Sen does not merely tolerate this distance; he enforces it. Repeatedly in the story, he extends his hand across the table to keep visitors at arm’s length — a gesture so deliberate that Singh uses it three times. Physical contact with Indians “galls” him. When Santa Singh embraces him, Sen wipes his cheeks. He reads these moments of warmth as intrusions, and responds to them with what he considers the ultimate compliment to himself: he had “behaved with absolute rectitude — exactly like an English gentleman.”
The Third Stage and the Tentacles of Hinduism
There is one moment in the story where Sen’s guard slips, and it is revealing. On the morning of his wedding, waiting alone in his office, his thoughts drift to Hindu tradition — marriage as the grihasthasrama, the third of the four stages of life according to the Vedas. He catches himself thinking in these terms and is immediately “alarmed.” He describes Hinduism as extending its “tentacles” into every sphere of life — an image of something predatory, something to be escaped.
And yet this is precisely what he cannot escape. His mother — an orthodox Hindu widow, shaved head, white sari, bare feet — remains his deepest human connection. He eats her curried fish on special occasions. He takes her to Indian films every month. When she weeps for a grandson, he gives in. The India he claims to despise is, in the person of his mother, the India he loves most. Singh never lets this contradiction resolve. It simply sits at the heart of the man, unacknowledged.
A Symptom, Not a Monster
It would be too easy to read Sen simply as a villain — a colonised snob who drives his wife to suicide through cold contempt. Singh is more nuanced than that. Sen is produced by a specific history: a colonial education system designed to create exactly this kind of person, an administrative service that rewarded Anglicisation, a society that admired the “brown British gentleman” even as it resented him.

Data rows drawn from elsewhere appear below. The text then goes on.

(** The warning a rule of the table yields when it fires on the text. *)
Definition warningOf (rule : Bias.BiasRule.t) : CognitiveBias.t :=
  {| CognitiveBias.type := Bias.BiasRule.type rule;
     CognitiveBias.typeLabel := Bias.BiasRule.typeLabel rule;
     CognitiveBias.description := Bias.BiasRule.description rule;
     CognitiveBias.mitigation := Bias.BiasRule.mitigation rule |}.

(** The text matches none of the patterns of the rule table. *)
Definition noPatternMatches (text : JsString) : bool :=
  forallb
    (fun rule =>
       forallb (fun pattern => negb (RegExp_test_pure pattern text))
         (Bias.BiasRule.patterns rule))
    Bias.BIAS_RULES.

(** What the loops of [inferBiasesFromEmotions] maintain: the types of
    the warnings are distinct, recorded in the set, and those of rules. *)
Definition inferInv (st : Bias.Acc) : Prop :=
  NoDup (map CognitiveBias.type st.1)
  /\ (forall b, b ∈ st.1 -> CognitiveBias.type b ∈ st.2)
  /\ (forall b, b ∈ st.1 ->
        CognitiveBias.type b ∈ map Bias.BiasRule.type Bias.BIAS_RULES).

(** The topic keyword groups of the Reframer, in test order: career,
    relocation, education, finance, relationships. *)
Definition careerKeywords : list JsString :=
  [js "工作"; js "职业"; js "转行"; js "跳槽"; js "offer"; js "公司"].
Definition relocationKeywords : list JsString :=
  [js "出国"; js "移民"; js "润"; js "国外"; js "海外"; js "留学"].
Definition educationKeywords : list JsString :=
  [js "读书"; js "学习"; js "考研"; js "考博"; js "学历"; js "深造"].
Definition financeKeywords : list JsString :=
  [js "投资"; js "理财"; js "买房"; js "股票"; js "创业"; js "赚钱"].
Definition relationshipKeywords : list JsString :=
  [js "结婚"; js "离婚"; js "分手"; js "恋爱"; js "家庭"; js "孩子"].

He is, in a way, a successful product of empire — and the story asks us to consider what that success costs. It costs him a language, a culture, an ability to belong anywhere. At the Gymkhana Club, watching European diplomats and Punjabi girls in bikinis, he thinks: “This surely is where he belonged.” But the pool empties, the bar closes, and he goes home to a wife he cannot speak to.
The title of the story carries a quiet irony. The “Sahib” is not a British officer. He is an Indian man in a newly independent nation — still wearing an empire that no longer exists.
Discussion Questions
- The story was published in 1967, two decades after Indian independence. Why might Singh have chosen this moment to write a character like Sen? What was he critiquing about post-colonial Indian society?
- Homi Bhabha’s concept of mimicry describes how colonial subjects imitate the coloniser but are never fully accepted by them, producing a figure that is “almost the same, but not quite.” How does Sen fit — or complicate — this model?
- Sen’s mother occupies a very different relationship to Indian identity than her son does. What does her presence in the story suggest about gender, culture, and belonging?
- Is there any moment in the story where Sen seems genuinely self-aware about his condition? What would genuine self-awareness look like for a character like him?